### Your assignment:
In the material below, find the line containing "Definition shape (t" and the line containing "(** [torch.ones(K)] *)", then reproduce exactly both of them and every line between, and nothing else.

▬▬▬

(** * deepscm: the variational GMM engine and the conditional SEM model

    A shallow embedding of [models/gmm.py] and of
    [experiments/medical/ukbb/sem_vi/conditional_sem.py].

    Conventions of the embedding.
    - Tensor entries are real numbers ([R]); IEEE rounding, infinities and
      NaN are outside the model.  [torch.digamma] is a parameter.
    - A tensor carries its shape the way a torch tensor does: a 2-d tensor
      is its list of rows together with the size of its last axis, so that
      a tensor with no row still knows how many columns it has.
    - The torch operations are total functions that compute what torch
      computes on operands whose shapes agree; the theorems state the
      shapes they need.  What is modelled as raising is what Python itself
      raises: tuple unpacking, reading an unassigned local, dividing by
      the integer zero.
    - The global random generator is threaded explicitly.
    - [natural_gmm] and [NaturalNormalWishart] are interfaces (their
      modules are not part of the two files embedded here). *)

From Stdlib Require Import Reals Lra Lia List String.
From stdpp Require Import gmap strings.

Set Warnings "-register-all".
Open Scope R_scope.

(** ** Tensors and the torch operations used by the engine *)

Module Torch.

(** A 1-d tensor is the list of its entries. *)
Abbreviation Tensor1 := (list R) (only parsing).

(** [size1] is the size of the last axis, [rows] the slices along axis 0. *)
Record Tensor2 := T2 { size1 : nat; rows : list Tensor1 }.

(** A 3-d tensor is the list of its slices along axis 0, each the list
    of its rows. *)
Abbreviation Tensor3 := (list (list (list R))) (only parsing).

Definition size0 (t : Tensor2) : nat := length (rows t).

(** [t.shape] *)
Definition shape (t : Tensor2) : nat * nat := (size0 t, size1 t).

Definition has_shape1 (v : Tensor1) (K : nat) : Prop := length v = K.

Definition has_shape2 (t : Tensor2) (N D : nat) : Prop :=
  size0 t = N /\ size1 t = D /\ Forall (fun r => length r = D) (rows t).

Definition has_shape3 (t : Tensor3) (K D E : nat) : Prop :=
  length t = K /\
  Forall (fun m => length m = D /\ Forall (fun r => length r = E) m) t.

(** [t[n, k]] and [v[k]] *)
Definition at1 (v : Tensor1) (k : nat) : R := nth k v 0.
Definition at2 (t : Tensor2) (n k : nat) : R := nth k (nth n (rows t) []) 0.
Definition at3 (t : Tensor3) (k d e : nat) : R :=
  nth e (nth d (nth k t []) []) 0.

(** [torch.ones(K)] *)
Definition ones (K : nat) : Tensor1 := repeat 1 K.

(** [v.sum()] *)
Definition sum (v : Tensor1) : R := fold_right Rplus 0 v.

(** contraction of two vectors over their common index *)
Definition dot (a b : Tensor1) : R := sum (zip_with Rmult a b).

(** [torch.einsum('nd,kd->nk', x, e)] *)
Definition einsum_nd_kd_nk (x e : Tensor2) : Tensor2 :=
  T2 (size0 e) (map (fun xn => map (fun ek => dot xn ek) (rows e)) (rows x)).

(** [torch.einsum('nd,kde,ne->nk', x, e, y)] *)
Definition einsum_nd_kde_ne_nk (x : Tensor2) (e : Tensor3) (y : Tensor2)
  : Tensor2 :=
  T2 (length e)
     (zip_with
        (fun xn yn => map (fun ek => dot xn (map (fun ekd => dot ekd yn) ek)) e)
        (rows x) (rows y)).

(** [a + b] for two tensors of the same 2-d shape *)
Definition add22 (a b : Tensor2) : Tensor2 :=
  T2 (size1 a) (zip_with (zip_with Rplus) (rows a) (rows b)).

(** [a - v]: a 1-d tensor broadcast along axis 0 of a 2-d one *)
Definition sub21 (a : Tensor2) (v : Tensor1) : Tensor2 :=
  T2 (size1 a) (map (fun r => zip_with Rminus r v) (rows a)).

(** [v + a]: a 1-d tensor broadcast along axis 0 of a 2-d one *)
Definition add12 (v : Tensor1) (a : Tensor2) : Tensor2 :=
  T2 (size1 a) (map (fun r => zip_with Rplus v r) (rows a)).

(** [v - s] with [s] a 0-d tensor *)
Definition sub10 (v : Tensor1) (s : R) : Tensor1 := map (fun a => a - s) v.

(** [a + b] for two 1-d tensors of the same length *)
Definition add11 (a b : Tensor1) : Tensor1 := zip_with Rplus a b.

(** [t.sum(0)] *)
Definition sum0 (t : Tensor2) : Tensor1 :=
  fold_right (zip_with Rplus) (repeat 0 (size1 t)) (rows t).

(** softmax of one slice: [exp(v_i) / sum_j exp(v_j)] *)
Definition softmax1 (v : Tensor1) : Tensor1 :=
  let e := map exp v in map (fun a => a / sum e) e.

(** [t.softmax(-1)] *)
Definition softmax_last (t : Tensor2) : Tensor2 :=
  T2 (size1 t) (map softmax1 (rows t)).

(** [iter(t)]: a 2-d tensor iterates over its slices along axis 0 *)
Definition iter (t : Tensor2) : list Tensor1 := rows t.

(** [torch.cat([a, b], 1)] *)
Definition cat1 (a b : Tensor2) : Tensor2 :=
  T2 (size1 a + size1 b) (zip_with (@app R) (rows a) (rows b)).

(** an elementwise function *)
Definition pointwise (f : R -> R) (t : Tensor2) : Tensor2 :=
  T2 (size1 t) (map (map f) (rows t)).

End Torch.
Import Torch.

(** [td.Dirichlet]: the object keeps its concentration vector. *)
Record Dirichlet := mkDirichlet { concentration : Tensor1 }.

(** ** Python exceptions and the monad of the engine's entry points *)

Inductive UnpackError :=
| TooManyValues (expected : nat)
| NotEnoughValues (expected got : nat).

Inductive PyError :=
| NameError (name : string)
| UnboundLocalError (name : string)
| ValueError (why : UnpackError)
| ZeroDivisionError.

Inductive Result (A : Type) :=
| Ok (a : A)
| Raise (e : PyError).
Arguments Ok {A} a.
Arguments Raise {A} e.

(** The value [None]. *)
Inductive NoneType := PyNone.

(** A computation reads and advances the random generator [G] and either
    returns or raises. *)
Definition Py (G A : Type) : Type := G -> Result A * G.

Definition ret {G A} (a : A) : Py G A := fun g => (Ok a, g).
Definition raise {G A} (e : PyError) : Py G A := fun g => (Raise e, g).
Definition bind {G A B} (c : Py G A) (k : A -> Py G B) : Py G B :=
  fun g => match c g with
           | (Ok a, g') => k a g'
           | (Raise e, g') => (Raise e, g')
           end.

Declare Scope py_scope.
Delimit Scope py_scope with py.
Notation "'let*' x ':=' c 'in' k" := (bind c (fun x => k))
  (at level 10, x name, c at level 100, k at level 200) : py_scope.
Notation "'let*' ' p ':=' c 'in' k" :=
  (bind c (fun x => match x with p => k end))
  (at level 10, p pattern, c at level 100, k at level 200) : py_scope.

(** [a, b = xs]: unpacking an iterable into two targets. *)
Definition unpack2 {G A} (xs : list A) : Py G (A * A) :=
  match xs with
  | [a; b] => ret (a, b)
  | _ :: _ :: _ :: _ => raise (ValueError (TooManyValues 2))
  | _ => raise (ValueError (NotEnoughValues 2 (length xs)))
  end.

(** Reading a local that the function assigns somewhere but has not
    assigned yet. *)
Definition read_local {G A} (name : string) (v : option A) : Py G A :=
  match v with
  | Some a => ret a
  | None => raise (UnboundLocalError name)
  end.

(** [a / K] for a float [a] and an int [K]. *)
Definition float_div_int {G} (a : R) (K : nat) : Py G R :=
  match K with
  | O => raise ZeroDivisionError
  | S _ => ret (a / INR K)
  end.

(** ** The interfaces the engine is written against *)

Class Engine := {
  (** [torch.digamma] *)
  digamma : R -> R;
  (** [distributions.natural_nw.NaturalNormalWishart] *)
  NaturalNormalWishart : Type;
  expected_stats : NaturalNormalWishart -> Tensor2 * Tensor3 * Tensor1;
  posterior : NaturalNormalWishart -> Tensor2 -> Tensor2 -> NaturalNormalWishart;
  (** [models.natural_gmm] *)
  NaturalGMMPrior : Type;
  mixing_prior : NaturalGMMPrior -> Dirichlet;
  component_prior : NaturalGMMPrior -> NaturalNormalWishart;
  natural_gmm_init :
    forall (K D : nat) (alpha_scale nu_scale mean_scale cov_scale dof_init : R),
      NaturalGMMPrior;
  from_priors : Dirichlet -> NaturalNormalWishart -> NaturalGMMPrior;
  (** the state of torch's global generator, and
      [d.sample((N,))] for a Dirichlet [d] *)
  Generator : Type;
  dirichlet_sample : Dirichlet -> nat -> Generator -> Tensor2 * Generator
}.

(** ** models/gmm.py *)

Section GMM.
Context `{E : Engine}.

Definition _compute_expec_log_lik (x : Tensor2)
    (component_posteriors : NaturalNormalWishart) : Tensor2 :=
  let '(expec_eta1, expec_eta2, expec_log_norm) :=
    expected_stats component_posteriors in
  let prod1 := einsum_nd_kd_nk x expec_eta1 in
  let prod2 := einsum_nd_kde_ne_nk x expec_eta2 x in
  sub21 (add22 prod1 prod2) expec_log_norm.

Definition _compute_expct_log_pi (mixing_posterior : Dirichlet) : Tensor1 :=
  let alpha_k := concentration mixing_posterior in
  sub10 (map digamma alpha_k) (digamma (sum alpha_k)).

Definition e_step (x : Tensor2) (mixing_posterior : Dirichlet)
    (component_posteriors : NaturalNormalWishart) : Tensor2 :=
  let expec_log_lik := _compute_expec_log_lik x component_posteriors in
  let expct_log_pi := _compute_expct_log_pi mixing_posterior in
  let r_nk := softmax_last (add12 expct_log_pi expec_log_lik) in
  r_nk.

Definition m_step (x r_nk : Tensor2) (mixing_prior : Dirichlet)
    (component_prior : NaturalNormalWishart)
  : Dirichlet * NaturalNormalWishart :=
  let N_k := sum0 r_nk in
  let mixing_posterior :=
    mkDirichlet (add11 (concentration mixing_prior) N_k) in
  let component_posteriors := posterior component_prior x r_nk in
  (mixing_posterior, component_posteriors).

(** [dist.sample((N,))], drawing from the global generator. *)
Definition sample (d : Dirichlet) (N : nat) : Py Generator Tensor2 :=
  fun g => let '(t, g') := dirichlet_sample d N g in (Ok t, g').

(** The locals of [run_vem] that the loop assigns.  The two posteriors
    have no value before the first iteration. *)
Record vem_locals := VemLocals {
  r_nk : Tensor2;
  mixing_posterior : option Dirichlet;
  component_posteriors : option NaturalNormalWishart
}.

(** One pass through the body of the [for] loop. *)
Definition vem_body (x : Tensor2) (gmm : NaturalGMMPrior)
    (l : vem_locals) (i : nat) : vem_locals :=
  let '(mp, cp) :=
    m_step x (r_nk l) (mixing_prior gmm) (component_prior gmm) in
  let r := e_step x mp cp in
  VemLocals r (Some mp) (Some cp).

▬▬▬

### Answer section:
Definition shape (t : Tensor2) : nat * nat := (size0 t, size1 t).

Definition has_shape1 (v : Tensor1) (K : nat) : Prop := length v = K.

Definition has_shape2 (t : Tensor2) (N D : nat) : Prop :=
  size0 t = N /\ size1 t = D /\ Forall (fun r => length r = D) (rows t).

Definition has_shape3 (t : Tensor3) (K D E : nat) : Prop :=
  length t = K /\
  Forall (fun m => length m = D /\ Forall (fun r => length r = E) m) t.

(** [t[n, k]] and [v[k]] *)
Definition at1 (v : Tensor1) (k : nat) : R := nth k v 0.
Definition at2 (t : Tensor2) (n k : nat) : R := nth k (nth n (rows t) []) 0.
Definition at3 (t : Tensor3) (k d e : nat) : R :=
  nth e (nth d (nth k t []) []) 0.

(** [torch.ones(K)] *)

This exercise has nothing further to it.